(TASK TO COMPLETE) Please quote exactly the opening lines of the data, from the first line to the one where "(** [meta.json] of" appears.

[Recorded data]
(* ===== verification/Outbox.v ===== *)
(** * Outbox and dead letters
      (the directories and the retry state machine of
      src/src/codeagent/swarm/delivery.py)

    The files under [_outbox/<session>] and [_dead_letter/<session>]: the
    envelopes, the markers of delivered messages, the status directories with
    the attempts made so far, and the operations on them.  Times are in
    milliseconds.  The engine that drives them is in Delivery.v. *)
From S2P Require Import Prelude MailboxProtocol MailboxStore.

(** ** The files *)

(** [meta.json] of a status directory; an absent key is [None], [0] or
    [false], as the reads take it. *)
Record attempts := {
  a_count : Z; a_first_accepted : option Z; a_last_attempt : option Z; a_error : string;
  a_terminal : bool; a_next : option Z;
  a_paused : bool; a_pause_reason : option string; a_paused_at : option Z; a_reprobe : option Z }.
Definition no_attempts : attempts :=
  {| a_count := 0; a_first_accepted := None; a_last_attempt := None; a_error := "";
     a_terminal := false; a_next := None; a_paused := false; a_pause_reason := None;
     a_paused_at := None; a_reprobe := None |}.

(** A directory [.status-<id>]: the files [phase] and [kind], [meta.json]
    ([Some None] when it cannot be read), and the times of the directory and
    of [meta.json]. *)
Record status := { s_phase : option string; s_kind : option string;
                   s_meta : option (option attempts); s_mtime : Z; s_meta_mtime : Z }.

(** [_outbox/<session>]: the envelopes by the stem of their file (an
    unreadable one is [None]; a temporary file [.tmp-<id>.json] has a stem
    too), the times of the [.delivered-<id>] markers, the status directories. *)
Record obox := { o_entries : gmap string (option pydict); o_delivered : gmap string Z;
                 o_status : gmap string status }.
Definition empty_obox : obox := {| o_entries := ∅; o_delivered := ∅; o_status := ∅ |}.
(** [_dead_letter/<session>]: the status directories as they were moved (with
    [true], a second one was moved into the first). *)
Record dbox := { x_entries : gmap string (option pydict); x_status : gmap string (status * bool);
                 x_reason : gmap string string }.
Definition empty_dbox : dbox := {| x_entries := ∅; x_status := ∅; x_reason := ∅ |}.
Record outbox := { b_live : gmap string obox; b_dead : gmap string dbox }.
Definition empty_outbox : outbox := {| b_live := ∅; b_dead := ∅ |}.

Definition live (b : outbox) (sid : string) : obox := default empty_obox (b_live b !! sid).
Definition dead (b : outbox) (sid : string) : dbox := default empty_dbox (b_dead b !! sid).
Definition on_live (sid : string) (f : obox -> obox) (b : outbox) : outbox :=
  {| b_live := <[sid := f (live b sid)]> (b_live b); b_dead := b_dead b |}.
Definition on_dead (sid : string) (f : dbox -> dbox) (b : outbox) : outbox :=
  {| b_live := b_live b; b_dead := <[sid := f (dead b sid)]> (b_dead b) |}.
Definition set_entries x o : obox :=
  {| o_entries := x; o_delivered := o_delivered o; o_status := o_status o |}.
Definition set_delivered x o : obox :=
  {| o_entries := o_entries o; o_delivered := x; o_status := o_status o |}.
Definition set_status x o : obox :=
  {| o_entries := o_entries o; o_delivered := o_delivered o; o_status := x |}.

Definition entry (b : outbox) (sid id : string) : option (option pydict) := o_entries (live b sid) !! id.
Definition is_delivered (b : outbox) (sid id : string) : bool :=
  bool_decide (is_Some (o_delivered (live b sid) !! id)).
Definition meta_of (b : outbox) (sid id : string) : option (option attempts) :=
  o_status (live b sid) !! id ≫= s_meta.

(** The session directories, hidden ones apart, and the envelope files of one,
    in the order of their names. *)
Definition _list_sessions (b : outbox) : list string :=
  List.filter (fun d => negb (String.prefix "." d)) (sort_strs (map_to_list (b_live b)).*1).
Definition file_le (a b : string) : Prop := String.le (a +:+ ".json") (b +:+ ".json").
#[export] Instance file_le_dec a b : Decision (file_le a b).
Proof. unfold file_le. apply _. Defined.
Definition envelope_files (b : outbox) (sid : string) : list string :=
  merge_sort file_le (map_to_list (o_entries (live b sid))).*1.

(** ** Durable writes *)

(** The writes of [path] through its temporary file, one step at a time: the
    file opened, written, renamed. *)
Definition replace_steps (sid id : string) (envelope : pydict) : list (outbox -> outbox) :=
  [on_live sid (fun o => set_entries (<[tmp_name id := None]> (o_entries o)) o);
   on_live sid (fun o => set_entries (<[tmp_name id := Some envelope]> (o_entries o)) o);
   on_live sid (fun o => set_entries (<[id := Some envelope]> (delete (tmp_name id) (o_entries o))) o)].
Definition run (steps : list (outbox -> outbox)) (b : outbox) : outbox := foldl (fun b f => f b) b steps.

Definition _write_outbox (sid id : string) (envelope : pydict) (b : outbox) : outbox :=
  match entry b sid id with
  | Some _ => b
  | None => run (replace_steps sid id envelope) b
  end.

Definition _stamp_outbox_target_host (sid id : string) (b : outbox) : outbox :=
  match entry b sid id with
  | Some (Some e) =>
    if truthy (dgetd e "_target_host" VNone) then b
    else run (replace_steps sid id (dset e "_target_host" (VStr "__local__"))) b
  | _ => b
  end.

(** ** Status markers *)
Definition _mark_delivered (sid id : string) (now : Z) : outbox -> outbox :=
  on_live sid (fun o => set_delivered (<[id := now]> (o_delivered o)) o).
(** *** Retrying *)
Definition _sweep_ttl_lazy (now : Z) : M unit :=
  e ← gets eng;
  if now - last_sweep e <? _sweep_interval_ms then mret tt else
  _ ← on_engine (modify (set_last_sweep now));
  upd_boxes (fun b => (sweep _retention_days now b).2).

(** The skips of the loop over the envelope files: delivered, consumed, paused
    (re-probed first), not due. *)
Definition is_consumed (b : outbox) (sid id : string) : bool :=
  match o_status (live b sid) !! id with
  | Some s => match s_phase s with Some ph => String.eqb (strip ph) "consumed" | None => false end
  | None => false
  end.
Definition retry_due (sid id : string) (now : Z) : M bool :=
  b ← gets (fun w => boxes (eng w));
  if is_delivered b sid id || is_consumed b sid id then mret false else
  _ ← (if _is_paused sid id b then upd_boxes (fun b => (_reprobe_paused sid id now b).2) else mret tt);
  b ← gets (fun w => boxes (eng w));
  mret (negb (_is_paused sid id b) && _attempt_due sid id now b).

(** The body of the loop: whether the message was delivered. *)
Definition flush_entry (sid id : string) (now : Z) : M bool :=
  due ← retry_due sid id now;
  b ← gets (fun w => boxes (eng w));
  match (if due : bool then entry b sid id else None) with
  | Some (Some envelope) =>
    let alias := dgetd envelope "_target_host" (VStr "") in
    if negb (truthy alias) then mret false else
    e ← gets eng;
    let alias := dstr envelope "_target_host" in
    let target := _resolve_target alias e in
    let here := String.eqb alias "__local__" || resolve_is_local hostname target in
    failure ← attempt (if here then local_send envelope id now else _remote_send target envelope now);
    match failure with
    | Some why => _ ← on_boxes (_handle_flush_failure sid id why now); mret false
    | None =>
      _ ← upd_boxes (_mark_delivered sid id now);
      recorded ← gets (fun w => bool_decide
                        (is_Some (history (default empty_session (mail w !! sid)) !! id)));
      _ ← (if here && recorded then mret tt else record_history sid envelope id now);
      _ ← put_cache id (delivered id);
      mret true
    end
  | _ => mret false
  end.
(* ===== verification/GatewayService.v ===== *)
(** * The gateway (src/src/codeagent/gateway/service.py)

    The gateway of a machine knows the runtimes of agents that registered
    here, delivers commands to them, keeps exclusive roles and the records of
    merged writes.  What a handler does to the runtimes and their rows it does
    under one lock, in one step.  [runtime_send], [runtime_register],
    [runtime_stop] and [runtime_context_set] go on without the lock: each is a
    sequence of steps ([send_phase], [call_phase]), between which other requests
    run.  Requests are typed; times are in milliseconds. *)
From S2P Require Import Prelude MailboxProtocol RequestLedger MailboxStore MailboxClaims.
From S2P Require Import MailboxService GatewayStores.

(** ** The states of a runtime and of a command *)
Definition PRESENCE_ALIVE : string := "alive".
Definition PRESENCE_STALE : string := "stale".
Definition PRESENCE_DEAD : string := "dead".
Definition BINDING_PENDING : string := "pending".
Definition BINDING_BOUND : string := "bound".
Definition BINDING_LOST : string := "lost".
Definition AGENT_RUNNING : string := "agent_running".
Definition AGENT_IDLE : string := "idle".
Definition AGENT_ENDED : string := "ended".
Definition LIFECYCLE_EVENTS : list string :=
  ["session_ready"; "agent_start"; "turn_start"; "turn_end"; "agent_end"; "session_shutdown";
   "registry_parked"; "registry_removed"; "process_exit"; "heartbeat"].

Definition CMD_QUEUED : string := "QUEUED".
Definition CMD_CLAIMED : string := "CLAIMED".
Definition CMD_REVIVING : string := "REVIVING".
Definition CMD_TRIGGERING : string := "TRIGGERING".
Definition CMD_TURN_TRIGGERED : string := "TURN_TRIGGERED".
Definition CMD_FAILED_SAFE : string := "FAILED_SAFE".
Definition CMD_AMBIGUOUS : string := "AMBIGUOUS".
Definition CMD_TRIGGER_UNKNOWN : string := "TRIGGER_UNKNOWN".
Definition CMD_STATES : list string :=
  [CMD_QUEUED; CMD_CLAIMED; CMD_REVIVING; CMD_TRIGGERING; CMD_TURN_TRIGGERED; CMD_FAILED_SAFE;
   CMD_AMBIGUOUS; CMD_TRIGGER_UNKNOWN].
(** A state that is not in the table has no transition. *)
Definition CMD_TRANSITIONS (s : string) : list string :=
  if String.eqb s CMD_QUEUED then [CMD_CLAIMED; CMD_FAILED_SAFE; CMD_AMBIGUOUS]
  else if String.eqb s CMD_CLAIMED then [CMD_REVIVING; CMD_TRIGGERING; CMD_FAILED_SAFE; CMD_AMBIGUOUS]
  else if String.eqb s CMD_REVIVING then [CMD_TRIGGERING; CMD_FAILED_SAFE; CMD_AMBIGUOUS]
  else if String.eqb s CMD_TRIGGERING then [CMD_TURN_TRIGGERED; CMD_AMBIGUOUS; CMD_TRIGGER_UNKNOWN]
  else [].
Definition CMD_STATUS_BY_STATE (s : string) : string :=
  if String.eqb s CMD_QUEUED then "mailbox_persisted"
  else if String.eqb s CMD_CLAIMED then "claimed"
  else if String.eqb s CMD_REVIVING then "session_live"
  else if String.eqb s CMD_TRIGGERING then "ambiguous"
  else if String.eqb s CMD_TURN_TRIGGERED then "turn_triggered"
  else if String.eqb s CMD_FAILED_SAFE then "failed_safe"
  else if String.eqb s CMD_AMBIGUOUS then "ambiguous"
  else if String.eqb s CMD_TRIGGER_UNKNOWN then "ambiguous"
  else "mailbox_persisted".

Definition CMD_ACK_CHAIN : list string :=
  [CMD_QUEUED; CMD_CLAIMED; CMD_REVIVING; CMD_TRIGGERING; CMD_TURN_TRIGGERED].
Fixpoint index_of (s : string) (l : list string) : option nat :=
  match l with
  | [] => None
  | x :: l' => if String.eqb x s then Some 0%nat else S <$> index_of s l'
  end.
(** The hops from [src] on, checked against the table; those before the
    target are collected. *)
Fixpoint hops (src target : string) (l : list string) : option (list string) :=
  match l with
  | [] => Some []
  | hop :: l' =>
    if bool_decide (hop ∈ CMD_TRANSITIONS src)
    then (fun r => if String.eqb hop target then r else hop :: r) <$> hops hop target l'
    else None
  end.
Definition _advance_ack_chain (current target : string) : option (string * list string) :=
  match index_of current CMD_ACK_CHAIN, index_of target CMD_ACK_CHAIN with
  | Some i, Some j =>
    if (j <=? i)%nat then None
    else pair target <$> hops current target (take (j - i) (drop (S i) CMD_ACK_CHAIN))
  | _, _ => None
  end.

(** ** Capabilities *)
Definition HOT_REQUIRED_CAPABILITIES : list string := ["park_revive"; "correlated_turn_ack"].
Definition _normalize_capability (name : string) : string :=
  match rsplit1 "_"%char name with
  | Some (base, String "v"%char ver) => if negb (String.eqb ver "") && all_chars is_digit ver then base else name
  | _ => name
  end.

(** ** Runtimes *)

(** What a record keeps from its creation on. *)
Record identity := {
  id_runtime : string; id_session : string; id_agent : string; id_generation : Z;
  id_review : string; id_backend : string; id_host : string; id_kind : string;
  id_owner_pid : Z; id_nonce : string; id_created : option Z; id_started : Z; id_epoch : Z;
  id_caps : list string }.
Record RuntimeRecord := {
  rr_id : identity; rr_status : string; rr_last : Z; rr_presence : string; rr_binding : string;
  rr_agent_state : string; rr_context : pydict; rr_task : pyval }.
(** The record with its three dimensions, its status and its last activity. *)
Definition placed (status presence binding agent_state : string) (last : Z) (r : RuntimeRecord) : RuntimeRecord :=
  {| rr_id := rr_id r; rr_status := status; rr_last := last; rr_presence := presence;
     rr_binding := binding; rr_agent_state := agent_state; rr_context := rr_context r; rr_task := rr_task r |}.
Definition set_status (s : string) (r : RuntimeRecord) : RuntimeRecord :=
  placed s (rr_presence r) (rr_binding r) (rr_agent_state r) (rr_last r) r.
Definition set_presence (p : string) (r : RuntimeRecord) : RuntimeRecord :=
  placed (rr_status r) p (rr_binding r) (rr_agent_state r) (rr_last r) r.
Definition set_binding (b : string) (r : RuntimeRecord) : RuntimeRecord :=
  placed (rr_status r) (rr_presence r) b (rr_agent_state r) (rr_last r) r.
Definition set_agent_state (a : string) (r : RuntimeRecord) : RuntimeRecord :=
  placed (rr_status r) (rr_presence r) (rr_binding r) a (rr_last r) r.
Definition set_last (t : Z) (r : RuntimeRecord) : RuntimeRecord :=
  placed (rr_status r) (rr_presence r) (rr_binding r) (rr_agent_state r) t r.
Definition set_context (c : pydict) (r : RuntimeRecord) : RuntimeRecord :=
  {| rr_id := rr_id r; rr_status := rr_status r; rr_last := rr_last r; rr_presence := rr_presence r;
     rr_binding := rr_binding r; rr_agent_state := rr_agent_state r; rr_context := c; rr_task := rr_task r |}.
Definition set_task (t : pyval) (r : RuntimeRecord) : RuntimeRecord :=
  {| rr_id := rr_id r; rr_status := rr_status r; rr_last := rr_last r; rr_presence := rr_presence r;
     rr_binding := rr_binding r; rr_agent_state := rr_agent_state r; rr_context := rr_context r; rr_task := t |}.

Definition _reduce_lifecycle (r : RuntimeRecord) (event : string) : RuntimeRecord :=
  if String.eqb event "heartbeat" then set_presence PRESENCE_ALIVE r
  else if String.eqb event "session_ready" then set_agent_state AGENT_IDLE (set_presence PRESENCE_ALIVE r)
  else if bool_decide (event ∈ ["agent_start"; "turn_start"]) then set_agent_state AGENT_RUNNING r
  else if bool_decide (event ∈ ["turn_end"; "agent_end"]) then set_agent_state AGENT_IDLE r
  else if bool_decide (event ∈ ["session_shutdown"; "registry_parked"; "registry_removed"; "process_exit"])
  then set_agent_state AGENT_ENDED r
  else r.

Definition _is_hot (r : RuntimeRecord) : bool :=
  if negb (String.eqb (rr_presence r) PRESENCE_ALIVE && String.eqb (rr_binding r) BINDING_BOUND
           && bool_decide (rr_agent_state r ∈ [AGENT_RUNNING; AGENT_IDLE; AGENT_ENDED])) then false
  else if bool_decide (id_kind (rr_id r) ∉ [""; "omp"]) then false
  else let caps := map _normalize_capability (id_caps (rr_id r)) in
  match caps with
  | [] => true
  | _ => forallb (fun c => bool_decide (c ∈ caps)) HOT_REQUIRED_CAPABILITIES
  end.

(RESPONSE BOX)
(* ===== verification/Outbox.v ===== *)
(** * Outbox and dead letters
      (the directories and the retry state machine of
      src/src/codeagent/swarm/delivery.py)

    The files under [_outbox/<session>] and [_dead_letter/<session>]: the
    envelopes, the markers of delivered messages, the status directories with
    the attempts made so far, and the operations on them.  Times are in
    milliseconds.  The engine that drives them is in Delivery.v. *)
From S2P Require Import Prelude MailboxProtocol MailboxStore.

(** ** The files *)

(** [meta.json] of a status directory; an absent key is [None], [0] or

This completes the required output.